(* ===== verification/Transactions.v ===== *)
(** * primitives/Transaction.h, Tier2Transaction.{h,cpp}, Tier1Transaction.{h,cpp},
    primitives/factories.h, concurrency/TransactionCreationManager.h

    A tier 2 transaction holds its canonical bytes

      xfer_size (8) | nonce_size (8) | operation (1) | transfers | nonce | signature

    and decodes its fields from them.  A tier 1 transaction is the summary of a
    tier 2 block with the address and signature of the node that proposed it.
    Validation threads the chain state, the summary and the aggregate of
    committed coins, which the source takes by reference: what was written
    before a throw or a rejection stays written.  Logging is not modelled. *)

From Stdlib Require Import ZArith Lia.
From stdpp Require Import base list numbers.
From S2P Require Import Prelude OrdMap Converters Keys Buffers Transfer ChainState Summary.
From S2P Require Import Validation KeyRing.

(** The objects that validation updates. *)
Record VCtx := mkVCtx {
  v_state : ChainState;
  v_summary : Summary;
  v_aggregate : omap Address SmartCoin
}.

(** [SmartCoin next_flow(addr, coin, amount); state.addCoin(next_flow);
    summary.addItem(addr, coin, amount, t->getDelay());] *)
Definition apply_flow (addr : Address) (coin amount : Z) (t : Transfer) : M VCtx unit :=
  c ← get;
  st ← lift (ChainStateOps.addCoin (v_state c) (mkSmartCoin addr coin amount));
  put (mkVCtx st.2 (v_summary c) (v_aggregate c));;
  delay ← lift (TransferOps.getDelay t);
  c ← get;
  put (mkVCtx (v_state c) (SummaryOps.addItem_delta (v_summary c) addr coin amount delay).2
         (v_aggregate c)).

(** The aggregate of a sender: the coins committed by transactions that may be
    ordered either way.  [None] when the transfer is refused, otherwise whether
    the insertion worked. *)
Definition commit_aggregate (prior : ChainState) (addr : Address) (coin amount : Z)
    : M VCtx (option bool) :=
  c ← get;
  match om_find addr (v_aggregate c) with
  | Some sc =>
      historic ← lift (ChainStateOps.getAmount prior coin addr);
      let committed := sc_amount sc in
      hc ← lift (add_i64 historic committed);
      total ← lift (add_i64 hc amount);
      if total <? 0 then mret None
      else
        sum ← lift (add_i64 amount committed);
        put (mkVCtx (v_state c) (v_summary c)
               (om_put addr (mkSmartCoin addr coin sum) (v_aggregate c)));;
        mret (Some true)
  | None =>
      let result := om_insert addr (mkSmartCoin addr coin amount) (v_aggregate c) in
      put (mkVCtx (v_state c) (v_summary c) (fst result));;
      mret (Some (snd result))
  end.

Section transactions.
Context `{Crypto}.

(** ** Tier 2 *)
Record Tier2Transaction := mkT2 {
  t2_canonical : bytes;
  t2_is_sound : bool;
  t2_xfer_size : Z;
  t2_nonce_size : Z
}.

Definition t2_default : Tier2Transaction := mkT2 [] false 0 0.

Definition t2_set_sound (tx : Tier2Transaction) (b : bool) : Tier2Transaction :=
  mkT2 (t2_canonical tx) b (t2_xfer_size tx) (t2_nonce_size tx).

Definition t2_getOperation (tx : Tier2Transaction) : res Z :=
  vec_idx (t2_canonical tx) kOPERATION_OFFSET.

Definition t2_getNonce (tx : Tier2Transaction) : res bytes :=
  vec_range (t2_canonical tx) (u64 (kENVELOPE_SIZE + t2_xfer_size tx))
    (u64 (kENVELOPE_SIZE + t2_xfer_size tx + t2_nonce_size tx)).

......

> Problem details
Please make an exact copy of the lines above from the line with "From Stdlib Require Import ZArith Lia." through the line with "v_state : ChainState;", both ends included.

> Exercise solution
From Stdlib Require Import ZArith Lia.
From stdpp Require Import base list numbers.
From S2P Require Import Prelude OrdMap Converters Keys Buffers Transfer ChainState Summary.
From S2P Require Import Validation KeyRing.

(** The objects that validation updates. *)
Record VCtx := mkVCtx {
  v_state : ChainState;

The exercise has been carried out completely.